Records for this task
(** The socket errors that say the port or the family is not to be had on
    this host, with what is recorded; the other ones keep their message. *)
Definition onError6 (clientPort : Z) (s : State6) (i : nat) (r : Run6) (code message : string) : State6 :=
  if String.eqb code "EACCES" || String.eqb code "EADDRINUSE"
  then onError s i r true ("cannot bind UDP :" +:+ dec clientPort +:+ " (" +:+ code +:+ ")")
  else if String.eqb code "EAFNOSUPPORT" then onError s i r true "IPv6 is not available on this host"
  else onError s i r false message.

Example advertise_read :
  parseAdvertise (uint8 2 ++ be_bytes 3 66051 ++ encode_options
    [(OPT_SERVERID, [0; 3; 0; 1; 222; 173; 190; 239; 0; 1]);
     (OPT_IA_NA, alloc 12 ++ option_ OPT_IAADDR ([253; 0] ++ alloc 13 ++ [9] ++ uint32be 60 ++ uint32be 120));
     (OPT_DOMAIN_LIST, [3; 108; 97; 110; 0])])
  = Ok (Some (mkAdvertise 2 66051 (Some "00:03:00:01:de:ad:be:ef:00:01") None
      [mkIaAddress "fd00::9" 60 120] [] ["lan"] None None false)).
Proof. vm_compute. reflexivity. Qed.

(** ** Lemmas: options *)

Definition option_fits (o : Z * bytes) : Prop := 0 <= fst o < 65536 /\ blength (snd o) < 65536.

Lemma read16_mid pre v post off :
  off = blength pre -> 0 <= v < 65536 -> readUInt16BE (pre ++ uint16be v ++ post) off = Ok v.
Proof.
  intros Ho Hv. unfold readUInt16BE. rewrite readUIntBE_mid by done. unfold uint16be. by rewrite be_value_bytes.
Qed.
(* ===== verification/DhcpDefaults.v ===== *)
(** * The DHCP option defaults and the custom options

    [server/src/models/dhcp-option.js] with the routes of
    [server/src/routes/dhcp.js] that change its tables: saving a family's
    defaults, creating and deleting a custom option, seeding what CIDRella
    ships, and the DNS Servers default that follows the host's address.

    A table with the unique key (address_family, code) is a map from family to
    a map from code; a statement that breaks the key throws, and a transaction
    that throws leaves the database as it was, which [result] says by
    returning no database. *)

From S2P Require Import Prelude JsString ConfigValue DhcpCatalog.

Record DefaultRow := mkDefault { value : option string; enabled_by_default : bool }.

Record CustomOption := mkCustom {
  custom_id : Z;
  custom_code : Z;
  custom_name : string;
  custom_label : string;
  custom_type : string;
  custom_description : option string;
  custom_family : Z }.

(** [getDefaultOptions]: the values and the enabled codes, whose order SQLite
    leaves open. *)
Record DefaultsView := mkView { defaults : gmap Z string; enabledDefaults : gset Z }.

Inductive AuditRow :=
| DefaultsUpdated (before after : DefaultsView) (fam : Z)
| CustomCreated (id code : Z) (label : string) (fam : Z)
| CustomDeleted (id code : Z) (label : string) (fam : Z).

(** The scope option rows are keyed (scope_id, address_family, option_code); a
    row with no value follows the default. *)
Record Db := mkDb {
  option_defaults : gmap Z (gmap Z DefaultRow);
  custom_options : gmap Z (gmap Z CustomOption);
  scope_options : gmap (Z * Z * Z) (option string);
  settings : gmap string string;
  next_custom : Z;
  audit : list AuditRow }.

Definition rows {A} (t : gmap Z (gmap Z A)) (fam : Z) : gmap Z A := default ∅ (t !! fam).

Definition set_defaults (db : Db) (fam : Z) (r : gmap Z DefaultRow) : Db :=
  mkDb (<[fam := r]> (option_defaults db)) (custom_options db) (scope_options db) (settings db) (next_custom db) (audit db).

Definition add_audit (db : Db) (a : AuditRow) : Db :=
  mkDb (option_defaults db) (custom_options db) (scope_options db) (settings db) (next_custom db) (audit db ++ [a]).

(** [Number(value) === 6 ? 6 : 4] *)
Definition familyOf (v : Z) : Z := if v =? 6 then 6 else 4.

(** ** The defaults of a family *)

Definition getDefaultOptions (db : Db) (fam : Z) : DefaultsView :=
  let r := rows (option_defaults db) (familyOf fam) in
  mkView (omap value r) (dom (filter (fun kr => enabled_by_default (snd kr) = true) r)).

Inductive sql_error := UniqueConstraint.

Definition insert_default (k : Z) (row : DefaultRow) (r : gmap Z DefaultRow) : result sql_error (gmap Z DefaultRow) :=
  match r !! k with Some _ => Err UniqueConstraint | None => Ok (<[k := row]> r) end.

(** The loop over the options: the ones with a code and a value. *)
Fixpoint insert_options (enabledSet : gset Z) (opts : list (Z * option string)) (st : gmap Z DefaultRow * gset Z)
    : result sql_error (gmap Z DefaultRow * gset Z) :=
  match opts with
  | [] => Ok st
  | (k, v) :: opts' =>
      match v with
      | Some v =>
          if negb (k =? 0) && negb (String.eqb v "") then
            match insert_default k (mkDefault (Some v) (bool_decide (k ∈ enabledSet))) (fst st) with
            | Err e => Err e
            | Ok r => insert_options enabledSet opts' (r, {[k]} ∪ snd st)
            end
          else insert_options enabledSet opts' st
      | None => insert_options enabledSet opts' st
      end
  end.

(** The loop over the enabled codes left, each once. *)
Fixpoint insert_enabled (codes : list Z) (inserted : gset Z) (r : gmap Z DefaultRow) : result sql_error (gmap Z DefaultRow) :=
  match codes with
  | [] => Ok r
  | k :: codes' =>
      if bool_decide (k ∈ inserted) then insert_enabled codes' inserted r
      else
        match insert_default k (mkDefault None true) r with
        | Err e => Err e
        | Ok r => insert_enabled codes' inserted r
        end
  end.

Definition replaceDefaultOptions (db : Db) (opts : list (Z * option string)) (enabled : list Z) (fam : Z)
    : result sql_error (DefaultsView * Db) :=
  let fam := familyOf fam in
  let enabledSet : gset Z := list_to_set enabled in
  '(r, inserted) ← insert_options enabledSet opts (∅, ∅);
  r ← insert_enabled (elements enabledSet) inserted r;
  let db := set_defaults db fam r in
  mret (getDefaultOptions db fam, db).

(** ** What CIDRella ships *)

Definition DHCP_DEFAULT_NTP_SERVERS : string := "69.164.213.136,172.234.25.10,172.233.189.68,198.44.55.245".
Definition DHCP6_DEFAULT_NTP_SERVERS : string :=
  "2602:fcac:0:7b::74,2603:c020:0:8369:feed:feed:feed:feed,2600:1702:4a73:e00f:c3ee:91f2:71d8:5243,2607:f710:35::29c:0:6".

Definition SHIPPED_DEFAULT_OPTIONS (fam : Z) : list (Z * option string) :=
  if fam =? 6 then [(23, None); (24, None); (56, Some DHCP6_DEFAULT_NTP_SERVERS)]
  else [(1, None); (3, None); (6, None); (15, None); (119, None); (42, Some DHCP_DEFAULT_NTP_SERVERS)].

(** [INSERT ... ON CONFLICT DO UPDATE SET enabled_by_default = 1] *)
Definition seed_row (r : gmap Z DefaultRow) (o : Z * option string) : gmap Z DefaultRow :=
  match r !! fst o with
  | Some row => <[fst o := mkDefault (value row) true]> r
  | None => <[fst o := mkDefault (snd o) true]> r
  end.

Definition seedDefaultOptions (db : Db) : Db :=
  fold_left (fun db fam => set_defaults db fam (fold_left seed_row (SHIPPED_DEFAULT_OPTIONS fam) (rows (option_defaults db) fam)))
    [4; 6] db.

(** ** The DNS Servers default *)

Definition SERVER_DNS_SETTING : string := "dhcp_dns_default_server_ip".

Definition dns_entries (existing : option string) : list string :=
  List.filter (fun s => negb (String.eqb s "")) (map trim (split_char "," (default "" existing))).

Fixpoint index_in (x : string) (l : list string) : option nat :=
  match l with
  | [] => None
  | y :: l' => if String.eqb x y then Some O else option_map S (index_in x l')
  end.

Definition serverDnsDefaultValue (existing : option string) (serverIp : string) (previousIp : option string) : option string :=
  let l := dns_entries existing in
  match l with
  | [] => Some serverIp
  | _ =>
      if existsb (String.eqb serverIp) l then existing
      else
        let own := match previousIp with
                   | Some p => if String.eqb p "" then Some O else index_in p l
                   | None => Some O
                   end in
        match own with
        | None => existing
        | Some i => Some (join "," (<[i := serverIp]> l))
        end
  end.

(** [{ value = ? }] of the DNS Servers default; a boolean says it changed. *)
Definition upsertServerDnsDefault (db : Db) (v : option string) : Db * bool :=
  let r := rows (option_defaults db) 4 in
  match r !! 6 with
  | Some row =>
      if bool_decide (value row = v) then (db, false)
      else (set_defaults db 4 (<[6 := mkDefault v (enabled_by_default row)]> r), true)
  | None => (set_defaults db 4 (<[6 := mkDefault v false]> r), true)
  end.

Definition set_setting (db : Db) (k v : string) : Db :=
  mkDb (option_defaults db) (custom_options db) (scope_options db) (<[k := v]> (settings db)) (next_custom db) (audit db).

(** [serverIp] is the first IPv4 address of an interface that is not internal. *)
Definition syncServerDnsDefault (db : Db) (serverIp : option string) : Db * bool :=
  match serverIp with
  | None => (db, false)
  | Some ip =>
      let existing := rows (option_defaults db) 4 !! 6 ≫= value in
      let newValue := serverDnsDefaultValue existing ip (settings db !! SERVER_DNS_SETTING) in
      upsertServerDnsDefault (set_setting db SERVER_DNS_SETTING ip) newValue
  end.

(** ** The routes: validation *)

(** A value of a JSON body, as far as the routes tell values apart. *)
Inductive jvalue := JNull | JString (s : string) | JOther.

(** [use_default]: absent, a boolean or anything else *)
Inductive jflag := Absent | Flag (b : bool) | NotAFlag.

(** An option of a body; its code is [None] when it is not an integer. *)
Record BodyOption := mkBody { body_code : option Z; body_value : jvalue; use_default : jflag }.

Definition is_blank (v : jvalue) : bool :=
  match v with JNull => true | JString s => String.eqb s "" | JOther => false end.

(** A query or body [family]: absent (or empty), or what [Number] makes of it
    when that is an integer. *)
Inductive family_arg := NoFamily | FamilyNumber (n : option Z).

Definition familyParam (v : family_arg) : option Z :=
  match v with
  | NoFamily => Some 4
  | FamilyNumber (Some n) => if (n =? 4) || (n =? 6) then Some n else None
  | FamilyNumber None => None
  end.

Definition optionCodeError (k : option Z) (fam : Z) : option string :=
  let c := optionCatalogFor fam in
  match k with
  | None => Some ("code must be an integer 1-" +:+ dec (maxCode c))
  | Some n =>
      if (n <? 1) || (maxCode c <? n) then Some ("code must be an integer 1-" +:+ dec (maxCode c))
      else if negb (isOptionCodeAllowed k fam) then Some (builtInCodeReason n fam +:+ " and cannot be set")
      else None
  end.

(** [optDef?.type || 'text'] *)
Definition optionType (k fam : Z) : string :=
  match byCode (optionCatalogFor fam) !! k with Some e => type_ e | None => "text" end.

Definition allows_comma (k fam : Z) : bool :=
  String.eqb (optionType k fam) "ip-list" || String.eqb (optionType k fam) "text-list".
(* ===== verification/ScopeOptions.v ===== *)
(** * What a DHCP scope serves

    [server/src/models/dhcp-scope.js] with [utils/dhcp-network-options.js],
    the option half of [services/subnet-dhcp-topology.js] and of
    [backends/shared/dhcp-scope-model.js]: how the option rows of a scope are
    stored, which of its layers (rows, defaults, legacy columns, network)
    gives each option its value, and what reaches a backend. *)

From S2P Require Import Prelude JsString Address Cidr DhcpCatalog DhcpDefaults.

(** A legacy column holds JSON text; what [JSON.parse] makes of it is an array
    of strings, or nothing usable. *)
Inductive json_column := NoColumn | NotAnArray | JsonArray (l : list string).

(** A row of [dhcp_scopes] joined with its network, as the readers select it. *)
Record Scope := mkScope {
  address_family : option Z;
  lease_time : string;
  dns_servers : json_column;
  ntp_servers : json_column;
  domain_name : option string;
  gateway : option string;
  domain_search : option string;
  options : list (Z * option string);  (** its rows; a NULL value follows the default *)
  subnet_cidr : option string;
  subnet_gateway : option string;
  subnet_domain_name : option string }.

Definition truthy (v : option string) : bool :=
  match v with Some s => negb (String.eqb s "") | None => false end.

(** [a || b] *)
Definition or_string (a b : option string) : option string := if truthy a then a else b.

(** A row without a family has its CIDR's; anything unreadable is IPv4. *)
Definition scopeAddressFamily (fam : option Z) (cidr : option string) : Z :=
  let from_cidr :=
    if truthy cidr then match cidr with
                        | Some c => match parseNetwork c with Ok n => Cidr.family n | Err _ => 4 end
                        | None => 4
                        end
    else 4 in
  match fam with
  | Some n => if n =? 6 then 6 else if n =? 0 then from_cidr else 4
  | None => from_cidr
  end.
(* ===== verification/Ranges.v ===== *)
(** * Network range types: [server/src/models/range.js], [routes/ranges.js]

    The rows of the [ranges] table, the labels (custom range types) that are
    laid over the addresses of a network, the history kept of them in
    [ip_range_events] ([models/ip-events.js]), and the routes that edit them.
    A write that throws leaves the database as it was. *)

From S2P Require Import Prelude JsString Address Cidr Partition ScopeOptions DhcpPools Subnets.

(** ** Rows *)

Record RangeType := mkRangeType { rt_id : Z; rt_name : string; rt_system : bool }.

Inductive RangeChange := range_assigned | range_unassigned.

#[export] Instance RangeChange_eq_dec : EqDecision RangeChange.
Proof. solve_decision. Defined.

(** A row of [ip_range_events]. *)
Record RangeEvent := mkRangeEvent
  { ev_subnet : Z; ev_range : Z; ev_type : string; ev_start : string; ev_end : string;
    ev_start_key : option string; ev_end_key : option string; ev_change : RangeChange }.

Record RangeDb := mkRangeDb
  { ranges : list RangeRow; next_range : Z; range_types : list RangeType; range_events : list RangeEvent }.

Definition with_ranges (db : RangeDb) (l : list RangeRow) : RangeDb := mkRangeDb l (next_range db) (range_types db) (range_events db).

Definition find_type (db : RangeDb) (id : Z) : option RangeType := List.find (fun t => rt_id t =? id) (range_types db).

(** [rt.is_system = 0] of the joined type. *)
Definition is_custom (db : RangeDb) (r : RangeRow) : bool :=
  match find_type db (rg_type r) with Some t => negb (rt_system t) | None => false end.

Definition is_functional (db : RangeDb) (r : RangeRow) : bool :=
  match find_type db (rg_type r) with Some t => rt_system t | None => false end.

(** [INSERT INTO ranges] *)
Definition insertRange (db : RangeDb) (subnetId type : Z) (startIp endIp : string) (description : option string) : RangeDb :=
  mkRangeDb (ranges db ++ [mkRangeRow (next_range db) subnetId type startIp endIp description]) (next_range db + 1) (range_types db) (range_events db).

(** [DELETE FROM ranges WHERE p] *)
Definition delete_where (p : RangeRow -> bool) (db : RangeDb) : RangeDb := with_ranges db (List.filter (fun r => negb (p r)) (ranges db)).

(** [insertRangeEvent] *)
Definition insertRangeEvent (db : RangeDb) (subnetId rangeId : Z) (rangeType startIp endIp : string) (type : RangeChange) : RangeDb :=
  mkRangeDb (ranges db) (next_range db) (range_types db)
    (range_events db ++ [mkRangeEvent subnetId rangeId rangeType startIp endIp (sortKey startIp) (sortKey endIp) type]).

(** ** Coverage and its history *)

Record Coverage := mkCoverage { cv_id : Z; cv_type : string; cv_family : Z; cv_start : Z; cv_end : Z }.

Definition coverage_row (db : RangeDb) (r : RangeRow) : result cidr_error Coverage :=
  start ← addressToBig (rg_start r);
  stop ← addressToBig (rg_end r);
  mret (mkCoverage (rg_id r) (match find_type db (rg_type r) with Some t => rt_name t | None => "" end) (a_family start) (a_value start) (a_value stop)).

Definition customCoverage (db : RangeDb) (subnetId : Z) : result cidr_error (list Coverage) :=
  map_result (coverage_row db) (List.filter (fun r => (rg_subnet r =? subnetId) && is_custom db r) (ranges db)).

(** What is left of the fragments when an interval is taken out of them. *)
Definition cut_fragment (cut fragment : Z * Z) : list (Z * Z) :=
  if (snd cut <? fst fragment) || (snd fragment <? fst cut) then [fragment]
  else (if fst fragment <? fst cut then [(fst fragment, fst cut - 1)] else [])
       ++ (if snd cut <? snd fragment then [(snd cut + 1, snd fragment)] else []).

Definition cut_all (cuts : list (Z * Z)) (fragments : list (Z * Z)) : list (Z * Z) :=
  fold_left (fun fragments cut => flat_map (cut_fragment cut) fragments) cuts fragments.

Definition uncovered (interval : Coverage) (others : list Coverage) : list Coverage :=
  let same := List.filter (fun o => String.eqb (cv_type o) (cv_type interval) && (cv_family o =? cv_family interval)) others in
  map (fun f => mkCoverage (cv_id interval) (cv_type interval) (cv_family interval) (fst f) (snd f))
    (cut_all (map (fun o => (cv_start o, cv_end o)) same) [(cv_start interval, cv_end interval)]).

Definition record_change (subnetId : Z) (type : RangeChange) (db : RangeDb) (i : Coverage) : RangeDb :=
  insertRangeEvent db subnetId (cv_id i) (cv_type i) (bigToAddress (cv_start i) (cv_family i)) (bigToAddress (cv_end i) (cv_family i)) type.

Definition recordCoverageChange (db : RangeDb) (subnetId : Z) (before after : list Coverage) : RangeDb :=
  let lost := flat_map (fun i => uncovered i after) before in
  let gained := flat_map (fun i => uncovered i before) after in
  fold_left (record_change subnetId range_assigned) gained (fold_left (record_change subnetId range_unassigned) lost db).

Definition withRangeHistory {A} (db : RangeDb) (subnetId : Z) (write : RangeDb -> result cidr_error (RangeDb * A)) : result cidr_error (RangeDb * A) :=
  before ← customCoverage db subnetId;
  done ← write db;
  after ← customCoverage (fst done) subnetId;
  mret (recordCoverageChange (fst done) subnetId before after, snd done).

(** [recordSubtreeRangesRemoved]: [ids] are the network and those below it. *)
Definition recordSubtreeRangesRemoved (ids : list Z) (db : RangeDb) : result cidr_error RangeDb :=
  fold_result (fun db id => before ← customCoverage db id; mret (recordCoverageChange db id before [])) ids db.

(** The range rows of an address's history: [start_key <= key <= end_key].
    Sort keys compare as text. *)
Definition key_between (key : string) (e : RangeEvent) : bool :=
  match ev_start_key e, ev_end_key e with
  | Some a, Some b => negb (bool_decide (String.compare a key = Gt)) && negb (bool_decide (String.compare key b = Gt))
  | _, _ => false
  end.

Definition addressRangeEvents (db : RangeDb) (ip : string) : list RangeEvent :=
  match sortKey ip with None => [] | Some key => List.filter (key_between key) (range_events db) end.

Directions for this task
Going back to the entries above, set down exactly the lines that begin at the one with "Definition cut_fragment (cut" and end at the one with "let same := List.filter", both included, and nothing else.

Response to the exercise
Definition cut_fragment (cut fragment : Z * Z) : list (Z * Z) :=
  if (snd cut <? fst fragment) || (snd fragment <? fst cut) then [fragment]
  else (if fst fragment <? fst cut then [(fst fragment, fst cut - 1)] else [])
       ++ (if snd cut <? snd fragment then [(snd cut + 1, snd fragment)] else []).

Definition cut_all (cuts : list (Z * Z)) (fragments : list (Z * Z)) : list (Z * Z) :=
  fold_left (fun fragments cut => flat_map (cut_fragment cut) fragments) cuts fragments.

Definition uncovered (interval : Coverage) (others : list Coverage) : list Coverage :=
  let same := List.filter (fun o => String.eqb (cv_type o) (cv_type interval) && (cv_family o =? cv_family interval)) others in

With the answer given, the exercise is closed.